Y de eso se trata, de que el PSOE, que ahora está en el Gobierno, trate por todos los medios de ayudar a recuperar al país y la concordia entre españoles. Si el PSOE, aquí y ahora, contribuye real y eficazmente a sacar a España de la desigualdad entre ciudadanos en la que se está metiendo, contribuirá, sin ningún género de dudas, a reforzar el papel del PSOE y a paliar la mala imagen que tiene la democracia representativa en España.
¿Y cómo contribuiría el PSOE a conseguir ese objetivo? Dejando para Sumar y para Podemos el papel de la demagogia y el movimiento de las vísceras, y para los independentistas el intento de romper el puzle que conseguimos hacer entre todos los españoles. Recuperar la credibilidad exige reconocer en el Congreso federal que en el pasado se cometieron algunos errores (la ley de amnistía, la ley del solo sí es sí, cupo catalán, etc.) y que no está dispuesto a seguir cometiéndolos.
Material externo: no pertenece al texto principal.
Fixpoint resources_buf (prefix : string) (cs : list Component) (buf : string)
  : string :=
  match cs with
  | [] => buf
  | component :: cs =>
      match as_Resource component with
      | Some res =>
          resources_buf prefix cs (buf +:+ resource_line prefix component res)
      | None => resources_buf prefix cs buf
      end
  end.

(** [ServerEnvironment.logResources] *)
Definition logResources (env : ServerEnvironment) : Go World unit :=
  fun w =>
    let buf := resources_buf (PathPrefix (ServerHandler w)) (components env) "" in
    write (entry INFO ("resources =" +:+ nl +:+ nl +:+ buf)) w.

Fixpoint handle_all (env : ServerEnvironment) (cs : list Component)
  : Go World unit :=
  match cs with
  | [] => mret tt
  | component :: cs => _ ← handle env component; handle_all env cs
  end.

(** [ServerEnvironment.onStarting] *)
Definition onStarting (env : ServerEnvironment) : Go World unit :=
  _ ← handle_all env (components env); logResources env.

(** *** Dispatch as the specification words it

    The chain is tried from its most recently added handler; the first
    handler that claims the component ends the walk; a component nobody
    claims is reported. *)
Fixpoint first_claim (chain : list ResourceHandler) (component : Component)
  : Go World unit :=
  match chain with
  | [] => write (could_not_handle component)
  | rh :: chain =>
      claimed ← rh_Handle rh component;
      if claimed : bool then mret tt else first_claim chain component
  end.

Fixpoint dispatch_spec (chain : list ResourceHandler) (cs : list Component)
  : Go World unit :=
  match cs with
  | [] => mret tt
  | component :: cs => _ ← first_claim chain component; dispatch_spec chain cs
  end.

(** Whether some handler of the chain, tried in order, claims the
    component when the walk starts in [w]. *)
Fixpoint claimed_in (chain : list ResourceHandler) (component : Component)
    (w : World) : bool :=
  match chain with
  | [] => false
  | rh :: chain =>
      match rh_Handle rh component w with
      | Ok (true, _) => true
      | Ok (false, w') => claimed_in chain component w'
      | Panic _ => false
      end
  end.

(** The lines of the listing, said directly: one for each registered
    component that is a [Resource], in registration order. *)
Definition resource_lines (prefix : string) (cs : list Component) : list string :=
  omap (fun component => resource_line prefix component <$> as_Resource component) cs.

Definition join (lines : list string) : string :=
  foldr String.append "" lines.

(** The world after [e] was logged. *)
Definition logged (e : LogEntry) (w : World) : World :=
  {| ServerHandler := ServerHandler w; log := log w ++ [e] |}.

End Dispatch.

Arguments World : clear implicits.
Arguments ResourceHandler : clear implicits.
Arguments ServerEnvironment : clear implicits.

(** ** The managed server *)

(** [net.Listener] belongs to the Go library; a connector only closes it.
    [Close] yields the listener afterwards and the error it reports. *)
Class NetListener (L : Type) : Type := {
  Close : L -> L * option error
}.

(** A TCP listener after net's own: closing an open listener succeeds,
    closing it again reports an error. *)
Inductive TCPListener : Type := Listening | Closed.

Definition TCP : NetListener TCPListener := {|
  Close := fun ln =>
    match ln with
    | Listening => (Closed, None)
    | Closed => (Closed, Some "use of closed network connection")
    end
|}.
(** * The labeling pipeline of ml.school: [pipelines/labeling.py]

    A shallow embedding of the [Labeling] flow and of its routine
    [_label_sagemaker_data], which turns the data captured by a hosted
    model into fake ground-truth records and uploads them to S3.

    Python values are modelled as follows.
    - [str] is a sequence of Unicode code points: [list N].
    - The collected [DataFrame] is the list of its rows, in index order;
      only the columns the routine reads ([event_id], [prediction]) are
      kept, both holding strings (no missing values).
    - [float] values are only compared, never computed with: the quality and
      the draws of [random.random()] are exact rationals ([Q]).
    - The collaborators (random generator, clock, data loader, S3 client)
      live in an explicit [world] threaded through a state-and-error monad;
      every call to a collaborator is appended to the world's [log]. *)

From Stdlib Require Import List NArith ZArith QArith Bool Ascii String Lia.
From Stdlib Require Import Sorted Permutation DecimalString DecimalPos DecimalN.
Import ListNotations.

Local Open Scope list_scope.
Local Open Scope N_scope.
Set Warnings "-register-all".

(** ** Python strings *)

Module PyStr.

Definition pystr : Type := list N.

(** ASCII literals of the source, written as Rocq strings. *)
Definition py (s : string) : pystr :=
  map N_of_ascii (list_ascii_of_string s).

Definition eqb (a b : pystr) : bool :=
  if list_eq_dec N.eq_dec a b then true else false.

(** [s.startswith(prefix)] *)
Fixpoint startswith (s prefix : pystr) : bool :=
  match prefix, s with
  | [], _ => true
  | _ :: _, [] => false
  | p :: prefix', c :: s' => (c =? p) && startswith s' prefix'
  end.

(** [s.split(sep)] for a one-character separator: every occurrence of the
    separator ends a field, so the result is never empty. *)
Fixpoint split (sep : N) (s : pystr) : list pystr :=
  match s with
  | [] => [[]]
  | c :: s' =>
      if c =? sep then [] :: split sep s'
      else match split sep s' with
           | [] => [[c]]
           | field :: fields => (c :: field) :: fields
           end
  end.

(** [sep.join(parts)] *)
Fixpoint join (sep : pystr) (parts : list pystr) : pystr :=
  match parts with
  | [] => []
  | [p] => p
  | p :: rest => p ++ sep ++ join sep rest
  end.

(** The order of [str]: lexicographic on code points. *)
Fixpoint compare (a b : pystr) : comparison :=
  match a, b with
  | [], [] => Eq
  | [], _ :: _ => Lt
  | _ :: _, [] => Gt
  | x :: a', y :: b' =>
      match N.compare x y with
      | Eq => compare a' b'
      | c => c
      end
  end.

Definition lt (a b : pystr) : Prop := compare a b = Lt.

(** Decimal rendering of a number, as [str(n)] or [%d]. *)
Definition decimal (n : N) : pystr :=
  py (NilZero.string_of_uint (N.to_uint n)).

End PyStr.
Import PyStr.

(** ** [json.dumps] on the values the routine builds

    The record handed to [json.dumps] is a [dict] of strings, lists and
    dicts.  The defaults apply: [ensure_ascii=True], item separator [", "],
    key separator [": "], keys in insertion order. *)

Module Json.

Inductive json : Type :=
| JString (s : pystr)
| JList (items : list json)
| JDict (items : list (pystr * json)).

Definition hex_digit (d : N) : N :=
  if d <? 10 then 48 + d else 87 + d.

(** ['{0:04x}'.format(n)] for [n < 0x10000] *)
Definition hex4 (n : N) : pystr :=
  [hex_digit (n / 4096 mod 16); hex_digit (n / 256 mod 16);
   hex_digit (n / 16 mod 16); hex_digit (n mod 16)].

(** [\uXXXX] *)
Definition u_escape (n : N) : pystr := 92 :: 117 :: hex4 n.

(** One character of [py_encode_basestring_ascii]: the two-character
    escapes of [ESCAPE_DCT], printable ASCII as it is, everything else as
    [\uXXXX], with a surrogate pair above the basic plane. *)
Definition escape_char (c : N) : pystr :=
  if c =? 34 then [92; 34]
  else if c =? 92 then [92; 92]
  else if c =? 10 then [92; 110]
  else if c =? 13 then [92; 114]
  else if c =? 9 then [92; 116]
  else if c =? 8 then [92; 98]
  else if c =? 12 then [92; 102]
  else if (32 <=? c) && (c <=? 126) then [c]
  else if c <? 65536 then u_escape c
  else
    let n := c - 65536 in
    let s1 := N.lor 55296 (N.land (N.shiftr n 10) 1023) in
    let s2 := N.lor 56320 (N.land n 1023) in
    u_escape s1 ++ u_escape s2.

Definition encode_basestring_ascii (s : pystr) : pystr :=
  34 :: flat_map escape_char s ++ [34].
(** Python's [float] as the distance scores have it: an IEEE 754 binary64
    number, with the operations the code applies to it.  Every operation
    rounds to nearest, ties to even. *)
Definition double : Type := spec_float.
Definition double_add (x y : double) : double := SFadd 53 1024 x y.
Definition double_abs (x : double) : double := SFabs x.
Definition double_lt (x y : double) : bool := SFltb x y.
Definition double_le (x y : double) : bool := SFleb x y.
Definition double_eq (x y : double) : bool := SFeqb x y.

(** [d.total_seconds()]: the count of microseconds divided by [10**6], a
    true division of two integers, which Python rounds once, to the
    nearest double. *)
Definition total_seconds (d : Z) : double :=
  match d with
  | Z0 => S754_zero false
  | Zpos p =>
      SFdiv 53 1024 (S754_finite false p 0) (S754_finite false 1000000 0)
  | Zneg p =>
      SFdiv 53 1024 (S754_finite true p 0) (S754_finite false 1000000 0)
  end.

(** A parsed timestamp either carries a UTC offset ([Aware], normalised to
    UTC) or not ([Naive]).  [dt_util.utcnow()] is always aware, and Python
    refuses to compare or subtract an aware and a naive datetime. *)
Inductive datetime : Type :=
| Aware (t : Z)
| Naive (t : Z).

(** [now >= d] where [d] is what [parse_datetime] returned. *)
Definition now_ge (now : Z) (d : option datetime) : result bool :=
  match d with
  | Some (Aware t) => Ok (t <=? now)
  | _ => Raise TypeError
  end.

(** [(d - forecast_time).total_seconds()] *)
Definition seconds_from (d : option datetime) (forecast_time : Z)
    : result double :=
  match d with
  | Some (Aware t) => Ok (total_seconds (t - forecast_time))
  | _ => Raise TypeError
  end.

(** ** The collaborators of [yr.py]

    [xmltodict.parse], [dt_util.parse_datetime] and the builtin [float] are
    not part of the module; the development is parametric in them.  Each
    may raise. *)
Record host : Type := {
  xmltodict_parse : string -> result pyval;
  parse_datetime : pyval -> result (option datetime);
  py_float : pyval -> result float
}.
Por eso, la única forma que un partido con vocación de gobierno tiene de ayudar a nuestro país y dignificar al mismo tiempo a ese partido y al juego democrático, es convocar a todos los españoles a un esfuerzo colectivo, junto con el Gobierno y con todos los que quisieran unirse a esa iniciativa. Esa convocatoria debería tener como objetivo fundamental la realización de un diagnóstico común sobre los males de España y sobre los desafíos a la democracia, para que todos sepamos el camino a seguir en un mundo globalizado y robotizado.